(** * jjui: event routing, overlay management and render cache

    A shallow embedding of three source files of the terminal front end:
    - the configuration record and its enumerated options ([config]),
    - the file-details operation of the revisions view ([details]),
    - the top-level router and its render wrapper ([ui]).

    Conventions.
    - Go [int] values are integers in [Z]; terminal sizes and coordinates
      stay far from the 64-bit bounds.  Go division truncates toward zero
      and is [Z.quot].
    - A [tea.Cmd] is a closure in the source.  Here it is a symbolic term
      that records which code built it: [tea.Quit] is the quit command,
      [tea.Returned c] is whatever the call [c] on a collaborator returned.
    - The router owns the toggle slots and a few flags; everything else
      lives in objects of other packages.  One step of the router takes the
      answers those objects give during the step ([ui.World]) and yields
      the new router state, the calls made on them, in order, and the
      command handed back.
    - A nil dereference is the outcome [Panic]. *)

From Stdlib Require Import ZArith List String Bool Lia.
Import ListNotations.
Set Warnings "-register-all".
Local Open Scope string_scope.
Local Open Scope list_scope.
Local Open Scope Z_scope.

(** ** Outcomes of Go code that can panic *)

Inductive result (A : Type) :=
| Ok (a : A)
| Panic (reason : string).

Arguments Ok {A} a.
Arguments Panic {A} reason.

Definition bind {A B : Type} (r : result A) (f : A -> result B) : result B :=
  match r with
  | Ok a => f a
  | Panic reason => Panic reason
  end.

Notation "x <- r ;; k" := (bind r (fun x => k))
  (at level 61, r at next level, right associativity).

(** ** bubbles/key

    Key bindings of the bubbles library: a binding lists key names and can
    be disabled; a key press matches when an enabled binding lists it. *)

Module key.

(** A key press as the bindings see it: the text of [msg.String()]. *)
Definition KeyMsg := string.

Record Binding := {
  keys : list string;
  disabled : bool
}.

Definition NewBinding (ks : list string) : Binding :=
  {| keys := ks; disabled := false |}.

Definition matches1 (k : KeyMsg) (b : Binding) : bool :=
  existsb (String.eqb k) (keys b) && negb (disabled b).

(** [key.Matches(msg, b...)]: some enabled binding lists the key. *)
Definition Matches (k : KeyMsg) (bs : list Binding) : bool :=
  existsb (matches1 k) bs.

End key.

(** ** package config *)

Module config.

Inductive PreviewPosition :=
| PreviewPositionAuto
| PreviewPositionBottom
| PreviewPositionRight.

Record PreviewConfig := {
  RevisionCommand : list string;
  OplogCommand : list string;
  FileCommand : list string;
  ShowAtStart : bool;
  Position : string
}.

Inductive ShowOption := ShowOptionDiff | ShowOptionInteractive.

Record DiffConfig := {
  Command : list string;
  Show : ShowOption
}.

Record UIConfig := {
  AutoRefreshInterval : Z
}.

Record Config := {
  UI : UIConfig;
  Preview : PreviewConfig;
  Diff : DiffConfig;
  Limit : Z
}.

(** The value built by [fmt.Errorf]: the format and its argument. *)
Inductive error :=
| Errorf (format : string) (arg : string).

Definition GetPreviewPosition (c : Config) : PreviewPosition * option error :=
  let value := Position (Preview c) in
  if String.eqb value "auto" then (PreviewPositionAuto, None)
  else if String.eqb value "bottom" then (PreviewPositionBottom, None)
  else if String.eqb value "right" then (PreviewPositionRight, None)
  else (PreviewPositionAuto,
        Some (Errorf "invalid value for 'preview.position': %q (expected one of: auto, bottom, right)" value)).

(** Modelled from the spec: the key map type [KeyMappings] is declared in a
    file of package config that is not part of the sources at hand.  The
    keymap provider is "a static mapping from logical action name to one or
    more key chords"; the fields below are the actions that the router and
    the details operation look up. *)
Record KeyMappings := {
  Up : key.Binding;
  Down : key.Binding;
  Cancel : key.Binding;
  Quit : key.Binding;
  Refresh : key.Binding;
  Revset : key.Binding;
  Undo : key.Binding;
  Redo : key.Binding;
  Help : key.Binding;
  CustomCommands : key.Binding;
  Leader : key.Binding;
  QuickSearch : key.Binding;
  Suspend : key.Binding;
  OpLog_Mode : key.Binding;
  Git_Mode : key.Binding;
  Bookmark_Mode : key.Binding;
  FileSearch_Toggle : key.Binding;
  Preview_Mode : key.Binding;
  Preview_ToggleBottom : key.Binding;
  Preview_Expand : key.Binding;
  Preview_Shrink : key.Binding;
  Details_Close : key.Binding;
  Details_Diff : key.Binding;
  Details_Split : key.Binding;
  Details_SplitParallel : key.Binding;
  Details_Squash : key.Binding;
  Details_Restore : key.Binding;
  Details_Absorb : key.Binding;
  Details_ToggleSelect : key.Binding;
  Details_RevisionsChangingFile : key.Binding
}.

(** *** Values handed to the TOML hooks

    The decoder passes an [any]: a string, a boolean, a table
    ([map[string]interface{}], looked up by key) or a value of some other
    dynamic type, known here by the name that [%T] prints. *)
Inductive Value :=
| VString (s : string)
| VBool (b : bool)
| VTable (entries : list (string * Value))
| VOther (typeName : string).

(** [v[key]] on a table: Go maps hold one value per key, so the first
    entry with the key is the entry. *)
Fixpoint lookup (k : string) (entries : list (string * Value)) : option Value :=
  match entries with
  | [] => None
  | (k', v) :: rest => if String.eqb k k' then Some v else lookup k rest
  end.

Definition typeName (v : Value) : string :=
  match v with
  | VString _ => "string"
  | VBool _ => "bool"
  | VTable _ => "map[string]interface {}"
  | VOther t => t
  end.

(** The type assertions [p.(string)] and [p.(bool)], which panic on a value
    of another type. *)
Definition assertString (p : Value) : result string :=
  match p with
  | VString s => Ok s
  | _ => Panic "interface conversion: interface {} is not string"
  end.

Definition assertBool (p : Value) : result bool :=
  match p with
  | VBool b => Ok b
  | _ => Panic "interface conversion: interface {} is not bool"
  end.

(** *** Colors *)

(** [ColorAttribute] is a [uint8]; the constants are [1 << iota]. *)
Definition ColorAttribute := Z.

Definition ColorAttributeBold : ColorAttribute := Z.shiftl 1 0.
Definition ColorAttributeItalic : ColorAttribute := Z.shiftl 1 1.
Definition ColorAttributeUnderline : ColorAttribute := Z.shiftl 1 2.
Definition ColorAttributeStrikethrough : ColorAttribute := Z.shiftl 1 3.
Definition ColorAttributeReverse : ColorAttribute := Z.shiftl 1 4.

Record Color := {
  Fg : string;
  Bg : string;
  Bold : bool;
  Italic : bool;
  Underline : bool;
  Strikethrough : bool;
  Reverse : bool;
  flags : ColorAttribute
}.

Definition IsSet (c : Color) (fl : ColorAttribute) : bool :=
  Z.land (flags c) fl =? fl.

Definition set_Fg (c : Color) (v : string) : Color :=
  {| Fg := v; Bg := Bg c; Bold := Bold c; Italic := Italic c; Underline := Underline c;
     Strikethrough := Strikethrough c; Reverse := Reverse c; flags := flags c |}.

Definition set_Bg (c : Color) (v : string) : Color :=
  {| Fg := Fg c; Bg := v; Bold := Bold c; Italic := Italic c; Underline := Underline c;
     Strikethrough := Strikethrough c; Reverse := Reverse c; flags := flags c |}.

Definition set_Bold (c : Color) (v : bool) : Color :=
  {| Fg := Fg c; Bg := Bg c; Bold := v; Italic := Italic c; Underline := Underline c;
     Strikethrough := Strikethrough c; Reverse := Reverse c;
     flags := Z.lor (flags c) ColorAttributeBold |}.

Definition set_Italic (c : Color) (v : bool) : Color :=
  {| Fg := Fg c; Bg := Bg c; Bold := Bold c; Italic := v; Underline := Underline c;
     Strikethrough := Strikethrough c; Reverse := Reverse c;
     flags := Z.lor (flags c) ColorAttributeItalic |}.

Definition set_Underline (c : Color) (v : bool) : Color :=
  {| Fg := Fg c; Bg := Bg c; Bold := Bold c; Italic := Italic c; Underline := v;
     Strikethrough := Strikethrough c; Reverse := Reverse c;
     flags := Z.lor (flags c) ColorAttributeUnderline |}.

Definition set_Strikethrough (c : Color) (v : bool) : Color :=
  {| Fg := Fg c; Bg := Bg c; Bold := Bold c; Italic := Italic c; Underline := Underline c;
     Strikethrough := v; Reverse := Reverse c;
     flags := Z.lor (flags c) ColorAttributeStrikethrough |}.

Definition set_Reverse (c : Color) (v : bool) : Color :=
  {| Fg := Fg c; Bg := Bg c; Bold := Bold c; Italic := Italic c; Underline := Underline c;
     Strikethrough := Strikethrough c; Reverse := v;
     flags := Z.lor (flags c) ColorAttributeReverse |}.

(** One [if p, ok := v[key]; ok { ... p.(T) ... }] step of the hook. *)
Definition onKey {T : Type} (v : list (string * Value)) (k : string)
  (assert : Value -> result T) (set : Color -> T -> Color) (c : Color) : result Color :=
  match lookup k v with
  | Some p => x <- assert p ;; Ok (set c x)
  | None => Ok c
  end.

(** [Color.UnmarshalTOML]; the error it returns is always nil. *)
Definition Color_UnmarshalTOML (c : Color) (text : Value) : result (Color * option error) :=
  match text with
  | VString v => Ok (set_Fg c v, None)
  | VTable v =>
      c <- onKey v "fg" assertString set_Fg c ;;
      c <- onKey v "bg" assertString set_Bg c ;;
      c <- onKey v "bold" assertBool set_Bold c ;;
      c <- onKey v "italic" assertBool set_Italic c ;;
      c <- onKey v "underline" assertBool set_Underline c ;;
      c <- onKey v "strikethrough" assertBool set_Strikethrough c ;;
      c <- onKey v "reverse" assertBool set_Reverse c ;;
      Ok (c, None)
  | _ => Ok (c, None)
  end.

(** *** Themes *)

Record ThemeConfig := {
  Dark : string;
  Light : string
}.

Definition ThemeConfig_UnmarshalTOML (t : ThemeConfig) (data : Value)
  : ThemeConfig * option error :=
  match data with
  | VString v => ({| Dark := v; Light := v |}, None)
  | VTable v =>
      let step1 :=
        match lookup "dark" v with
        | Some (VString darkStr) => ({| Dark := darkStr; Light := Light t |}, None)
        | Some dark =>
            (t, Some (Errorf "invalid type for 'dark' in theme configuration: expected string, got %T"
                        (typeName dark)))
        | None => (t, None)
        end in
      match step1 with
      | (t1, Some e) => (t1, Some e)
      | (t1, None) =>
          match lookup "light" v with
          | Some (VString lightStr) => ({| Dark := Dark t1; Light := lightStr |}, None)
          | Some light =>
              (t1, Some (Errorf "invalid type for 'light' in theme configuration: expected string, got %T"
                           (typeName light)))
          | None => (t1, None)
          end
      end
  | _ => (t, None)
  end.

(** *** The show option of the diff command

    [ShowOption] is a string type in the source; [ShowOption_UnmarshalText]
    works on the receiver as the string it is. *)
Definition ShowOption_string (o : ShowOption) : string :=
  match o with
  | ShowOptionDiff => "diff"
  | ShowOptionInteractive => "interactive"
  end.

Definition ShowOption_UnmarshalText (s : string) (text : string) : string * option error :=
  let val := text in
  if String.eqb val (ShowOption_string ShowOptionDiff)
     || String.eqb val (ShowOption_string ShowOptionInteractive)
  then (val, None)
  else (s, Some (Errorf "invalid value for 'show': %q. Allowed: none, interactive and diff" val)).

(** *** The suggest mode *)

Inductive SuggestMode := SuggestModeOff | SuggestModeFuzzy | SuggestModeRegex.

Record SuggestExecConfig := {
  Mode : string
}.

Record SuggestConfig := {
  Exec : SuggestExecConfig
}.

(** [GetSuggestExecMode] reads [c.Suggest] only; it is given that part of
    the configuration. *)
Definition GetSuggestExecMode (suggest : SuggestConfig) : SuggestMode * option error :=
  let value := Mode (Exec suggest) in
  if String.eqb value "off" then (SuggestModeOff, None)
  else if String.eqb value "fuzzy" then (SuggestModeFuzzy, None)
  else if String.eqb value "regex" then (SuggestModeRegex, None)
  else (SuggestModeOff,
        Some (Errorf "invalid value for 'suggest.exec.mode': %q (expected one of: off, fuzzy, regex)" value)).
· · ·
From the top of the material above, print every line exactly, ending with the line that holds "Conventions.".

(** * jjui: event routing, overlay management and render cache

    A shallow embedding of three source files of the terminal front end:
    - the configuration record and its enumerated options ([config]),
    - the file-details operation of the revisions view ([details]),
    - the top-level router and its render wrapper ([ui]).

    Conventions.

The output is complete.